U.S. Blasts Google for Overpaying $10 Billion a Year to Cut Out Search Rivals | The New York Times
The US government has accused Google of paying $10 billion annually to maintain its monopoly over online search, marking a significant antitrust trial’s opening day. Justice Department lawyer Kenneth Dintzer argued that the trial’s outcome would determine whether Google would face genuine competition in the search industry. Google’s defense contends that its search engine’s success results from quality and continuous innovation.

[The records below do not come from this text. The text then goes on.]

(* ===== verification/Decimal.v ===== *)
(** Decimal text: the digit loops of shTelemU32 (vitals) and shAppendU
    (report), and reading the text back. *)
From stdpp Require Export strings.
From S2P Require Import Prelude Config Dsp Ring.
#[global] Open Scope Z_scope.

(** * Characters

    A [char] is its code. *)
Definition chars (s : string) : list Z :=
  (fun a => Z.of_N (Ascii.N_of_ascii a)) <$> String.list_ascii_of_string s.

(** * Digits

    [while (v && i < sizeof(tmp)) { tmp[i++] = '0' + v % 10; v /= 10; }]:
    the digits come out last first. *)
Definition digits_loop (size v : Z) : list Z :=
  snd (while_ (S (Z.to_nat size))
    (fun '(v, tmp) => negb (v =? 0) && (alen tmp <? size))
    (fun '(v, tmp) => (v / 10, tmp ++ [48 + v mod 10]))
    (v, [])).

(** * Vocabulary of the specifications *)

(** The text of a natural number. *)
Definition dec (v : Z) : list Z := if v =? 0 then [48] else rev (digits_loop 10 v).

(** The text of an integer. *)
Definition dec_int (v : Z) : list Z := if v <? 0 then 45 :: dec (- v) else dec v.

(** Reading digits. *)
Definition parse_nat (l : list Z) : Z := fold_left (fun a c => a * 10 + (c - 48)) l 0.
Definition parse_int (l : list Z) : Z :=
  match l with
  | c :: l' => if c =? 45 then - parse_nat l' else parse_nat l
  | [] => 0
  end.

Definition is_digit (c : Z) : Prop := 48 <= c <= 57.

(** Splitting at a separator, and joining. *)
Fixpoint split_on (sep : Z) (l : list Z) : list (list Z) :=
  match l with
  | [] => [[]]
  | c :: l =>
    let r := split_on sep l in
    if c =? sep then [] :: r
    else match r with p :: r => (c :: p) :: r | [] => [[c]] end
  end.

Fixpoint join (sep : Z) (ls : list (list Z)) : list Z :=
  match ls with
  | [] => []
  | [l] => l
  | l :: ls => l ++ sep :: join sep ls
  end.

(** * Digits are read back *)
Lemma parse_nat_snoc l c : parse_nat (l ++ [c]) = parse_nat l * 10 + (c - 48).
Proof. unfold parse_nat. by rewrite fold_left_app. Qed.

(** The value of digits given last first. *)
Fixpoint value_rev (l : list Z) : Z :=
  match l with [] => 0 | c :: l => (c - 48) + 10 * value_rev l end.

Lemma parse_rev l : parse_nat (rev l) = value_rev l.
Proof.
  induction l as [| c l IH]; [done |]. cbn [rev value_rev]. rewrite parse_nat_snoc, IH. lia.
Qed.

Lemma value_rev_app l k : value_rev (l ++ k) = value_rev l + 10 ^ alen l * value_rev k.
Proof.
  induction l as [| c l IH]; cbn [app value_rev]; [change (alen []) with 0; lia |].
  rewrite IH. replace (alen (c :: l)) with (Z.succ (alen l)) by (unfold alen; cbn [length]; lia).
  rewrite Z.pow_succ_r by apply alen_nonneg. lia.
Qed.

Lemma digits_loop_spec size v :
  0 <= size -> 0 <= v < 10 ^ size ->
  value_rev (digits_loop size v) = v /\ Forall is_digit (digits_loop size v) /\
  alen (digits_loop size v) <= size /\ (v <> 0 -> digits_loop size v <> []) /\
  (forall k, 0 <= k -> v < 10 ^ k -> alen (digits_loop size v) <= k).
Proof.
  intros Hs Hv. unfold digits_loop.
  destruct (while_spec (fun '(u, tmp) => 0 <= u /\ value_rev tmp + 10 ^ alen tmp * u = v /\
      Forall is_digit tmp /\ alen tmp <= size /\ (v <> 0 -> tmp = [] -> u = v) /\
      (tmp <> [] -> 10 ^ (alen tmp - 1) <= v))
    (fun '(_, tmp) => Z.to_nat (size - alen tmp)) (S (Z.to_nat size))
    (fun '(v, tmp) => negb (v =? 0) && (alen tmp <? size))
    (fun '(v, tmp) => (v / 10, tmp ++ [48 + v mod 10])) (v, [])) as [HP HC].
  - change (alen []) with 0. split_and!; try done; try lia. cbn. lia.
  - change (alen []) with 0. lia.
  - intros [u tmp] (Hu & Hval & Hd & Hl & He & Hge) Hc.
    rewrite andb_true_iff, negb_true_iff, Z.eqb_neq, Z.ltb_lt in Hc. destruct Hc as [Hu0 Hlt].
    rewrite alen_app. change (alen [48 + u mod 10]) with 1. pose proof (alen_nonneg tmp).
    pose proof (Z.mod_pos_bound u 10 ltac:(lia)).
    assert (0 < 10 ^ alen tmp) by (apply Z.pow_pos_nonneg; lia).
    assert (0 <= value_rev tmp) as Hv0.
    { clear -Hd. induction Hd as [| c l Hc Hl IH]; cbn [value_rev]; [lia |]. unfold is_digit in Hc. lia. }
    split; [| lia]. split; [apply Z.div_pos; lia |]. split.
    { rewrite value_rev_app, Z.pow_add_r by lia. cbn [value_rev].
      rewrite <- Hval. pose proof (Z.div_mod u 10 ltac:(lia)). change (10 ^ 1) with 10.
      replace (48 + u mod 10 - 48 + 10 * 0) with (u mod 10) by lia. nia. }
    split; [apply Forall_app_2; [done | repeat constructor; unfold is_digit; lia] |].
    split; [lia |]. split; [intros _ Hnil; by destruct tmp |].
    intros _. replace (alen tmp + 1 - 1) with (alen tmp) by lia. nia.
  - destruct (while_ _ _ _ _) as [u tmp]. cbn [snd]. destruct HP as (Hu & Hval & Hd & Hl & He & Hge).
    pose proof (alen_nonneg tmp).
    assert (0 <= value_rev tmp) as Hv0.
    { clear -Hd. induction Hd as [| c l Hc Hl IH]; cbn [value_rev]; [lia |]. unfold is_digit in Hc. lia. }
    assert (u = 0) as ->.
    { rewrite andb_false_iff, negb_false_iff, Z.eqb_eq, Z.ltb_ge in HC. destruct HC as [? | HC]; [done |].
      assert (alen tmp = size) as E by lia. rewrite E in Hval. assert (0 < 10 ^ size) by lia. nia. }
    split; [lia |]. split; [done |]. split; [done |]. split.
    + intros Hv0' Hnil. specialize (He Hv0' Hnil). lia.
    + intros k Hk Hlt. destruct tmp as [| c tmp]; [change (alen []) with 0; lia |].
      specialize (Hge ltac:(done)). destruct (Z.le_gt_cases (alen (c :: tmp)) k); [done |].
      assert (10 ^ k <= 10 ^ (alen (c :: tmp) - 1)) by (apply Z.pow_le_mono_r; lia). lia.
Qed.

Lemma alen_rev l : alen (rev l) = alen l.
Proof. unfold alen. by rewrite length_rev. Qed.

Lemma dec_spec v :
  0 <= v < 10 ^ 10 ->
  parse_nat (dec v) = v /\ Forall is_digit (dec v) /\ dec v <> [] /\
  (forall k, 1 <= k -> v < 10 ^ k -> alen (dec v) <= k).
Proof.
  intros Hv. unfold dec. destruct (Z.eqb_spec v 0) as [-> | Hv0].
  - split_and!; [done | repeat constructor; unfold is_digit; lia | done |].
    intros k Hk _. change (alen [48]) with 1. lia.
  - destruct (digits_loop_spec 10 v) as (E & Hd & _ & Hne & Hk); [lia | lia |].
    rewrite parse_rev, E. split; [done |]. split; [by apply Forall_rev |]. split.
    + intros Hr. apply (f_equal alen) in Hr. rewrite alen_rev in Hr.
      apply Hne; [done |]. unfold alen in Hr. destruct (digits_loop 10 v); [done | cbn in Hr; lia].
    + intros k ? ?. rewrite alen_rev. apply Hk; lia.
Qed.

Lemma parse_int_dec_int v : - 10 ^ 10 < v < 10 ^ 10 -> parse_int (dec_int v) = v.
Proof.
  intros Hv. unfold dec_int, parse_int. destruct (Z.ltb_spec v 0).
  - rewrite Z.eqb_refl. destruct (dec_spec (- v)) as [-> _]; lia.
  - destruct (dec_spec v ltac:(lia)) as (E & Hd & Hne & _). destruct (dec v) as [| c l]; [done |].
    inversion Hd; subst. unfold is_digit in *. rewrite (proj2 (Z.eqb_neq c 45)) by lia. done.
Qed.

(** The characters of a number are never a separator. *)
Lemma dec_int_chars v sep :
  - 10 ^ 10 < v < 10 ^ 10 -> ~ is_digit sep -> sep <> 45 -> Forall (fun c => c <> sep) (dec_int v).
Proof.
  intros Hv Hd Hs. assert (forall u, 0 <= u < 10 ^ 10 -> Forall (fun c => c <> sep) (dec u)) as Hu.
  { intros u Hu. destruct (dec_spec u Hu) as (_ & H & _). eapply Forall_impl; [exact H |].
    intros c Hc ->. done. }
  unfold dec_int. destruct (Z.ltb_spec v 0).
  - constructor; [congruence | apply Hu; lia].
  - apply Hu. lia.
Qed.

Lemma alen_dec_int v k : 1 <= k <= 10 -> - 10 ^ k < v < 10 ^ k ->
  alen (dec_int v) <= k + (if v <? 0 then 1 else 0).
Proof.
  intros Hk Hv. assert (10 ^ k <= 10 ^ 10) by (apply Z.pow_le_mono_r; lia).
  unfold dec_int. zcase.
  - destruct (dec_spec (- v)) as (_ & _ & _ & Hl); [lia |]. specialize (Hl k ltac:(lia) ltac:(lia)).
    unfold alen in *. cbn [length]. lia.
  - destruct (dec_spec v) as (_ & _ & _ & Hl); [lia |]. specialize (Hl k ltac:(lia) ltac:(lia)). lia.
Qed.

(** * Separators *)
Lemma split_on_app sep l k :
  Forall (fun c => c <> sep) l ->
  split_on sep (l ++ sep :: k) = l :: split_on sep k.
Proof.
  induction 1 as [| c l Hc Hl IH]; cbn [app split_on]; [by rewrite Z.eqb_refl |].
  rewrite IH. by rewrite (proj2 (Z.eqb_neq c sep)).
Qed.

Lemma split_on_none sep l : Forall (fun c => c <> sep) l -> split_on sep l = [l].
Proof.
  induction 1 as [| c l Hc Hl IH]; cbn [split_on]; [done |].
  rewrite IH. by rewrite (proj2 (Z.eqb_neq c sep)).
Qed.

Lemma split_join sep ls :
  ls <> [] -> Forall (Forall (fun c => c <> sep)) ls -> split_on sep (join sep ls) = ls.
Proof.
  intros Hne Hls. induction Hls as [| l ls Hl Hls IH]; [done |]. destruct ls as [| l' ls].
  - by apply split_on_none.
  - change (join sep (l :: l' :: ls)) with (l ++ sep :: join sep (l' :: ls)).
    rewrite split_on_app by done. by rewrite IH.
Qed.

(** * The digits do not depend on the size of the buffer *)
Fixpoint digs (n : nat) (v : Z) : list Z :=
  match n with
  | O => []
  | S n => if v =? 0 then [] else (48 + v mod 10) :: digs n (v / 10)
  end.

Lemma digs_fuel n : forall m v, 0 <= v < 10 ^ Z.of_nat n -> v < 10 ^ Z.of_nat m -> digs n v = digs m v.
Proof.
  induction n as [| n IH]; intros m v Hv Hm.
  - assert (v = 0) as -> by (change (10 ^ Z.of_nat 0) with 1 in Hv; lia). by destruct m.
  - destruct m as [| m]; [assert (v = 0) as -> by (change (10 ^ Z.of_nat 0) with 1 in Hm; lia); done |].
    cbn [digs]. destruct (v =? 0); [done |]. f_equal.
    rewrite Nat2Z.inj_succ, Z.pow_succ_r in Hv, Hm by lia.
    apply IH; (split || idtac); try (apply Z.div_pos; lia); apply Z.div_lt_upper_bound; lia.
Qed.

Lemma digits_loop_digs size v : 0 <= size -> 0 <= v < 10 ^ size -> digits_loop size v = digs (S (Z.to_nat size)) v.
Proof.
  intros Hs Hv. unfold digits_loop.
  assert (forall n u tmp, (Z.to_nat (size - alen tmp) < n)%nat -> alen tmp <= size -> 0 <= u < 10 ^ (size - alen tmp) ->
    snd (while_ n (fun '(v, tmp) => negb (v =? 0) && (alen tmp <? size))
      (fun '(v, tmp) => (v / 10, tmp ++ [48 + v mod 10])) (u, tmp)) = tmp ++ digs n u) as Hg.
  { induction n as [| n IH]; intros u tmp Hn Hl Hu; [lia |]. cbn [while_ digs].
    destruct (Z.eqb_spec u 0) as [-> | Hu0]; cbn [negb andb]; [by rewrite app_nil_r |].
    destruct (Z.ltb_spec (alen tmp) size) as [Hlt | Hge].
    - rewrite IH; rewrite ?alen_app; change (alen [48 + u mod 10]) with 1; [by rewrite <- app_assoc | lia | lia |].
      split; [apply Z.div_pos; lia |]. apply Z.div_lt_upper_bound; [lia |].
      rewrite <- Z.pow_succ_r by lia. replace (Z.succ (size - (alen tmp + 1))) with (size - alen tmp) by lia. lia.
    - exfalso. replace (size - alen tmp) with 0 in Hu by lia. lia. }
  rewrite Hg; [done | change (alen []) with 0; lia | change (alen []) with 0; lia |].
  change (alen []) with 0. by rewrite Z.sub_0_r.
Qed.

Lemma digits_loop_dec size v : 0 <= size <= 10 -> 0 < v < 10 ^ size -> rev (digits_loop size v) = dec v.
Proof.
  intros Hs Hv. assert (10 ^ size <= 10 ^ 10) by (apply Z.pow_le_mono_r; lia).
  unfold dec. rewrite (proj2 (Z.eqb_neq v 0)) by lia. f_equal. rewrite !digits_loop_digs by lia.
  assert (forall s, 0 <= s -> v < 10 ^ s -> v < 10 ^ Z.of_nat (S (Z.to_nat s))) as Hp.
  { intros s Hs0 Hlt. rewrite Nat2Z.inj_succ, Z2Nat.id, Z.pow_succ_r by lia. lia. }
  apply digs_fuel; [split; [lia |]; apply Hp; lia | apply Hp; lia].
Qed.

The trial, held in Washington, represents the first time US prosecutors have challenged a major tech firm since Microsoft’s antitrust case two decades ago. The case revolves around allegations that Google gained its online search dominance by securing exclusivity contracts with device manufacturers, mobile operators, and other entities, effectively stifling competition. It was revealed that Google pays $10 billion annually to secure its search engine’s default status on phones and web browsers, further consolidating its dominance by accessing user data that competitors couldn’t match.
Google’s parent company, Alphabet, significantly relies on search ads for revenue, generating nearly 60% of its income. The case’s primary victims are rival search engines like Microsoft’s Bing and DuckDuckGo, struggling to gain a significant market share against Google’s 90% global search engine market dominance.
Judge Amit P. Mehta is expected to deliver a ruling months after the trial concludes. The outcome may involve drastic measures, such as breaking up Google’s businesses or altering its operations. Regardless of the verdict, both sides are likely to appeal, potentially prolonging the case for years, reminiscent of the Microsoft antitrust case that ultimately ended in a settlement in 2001.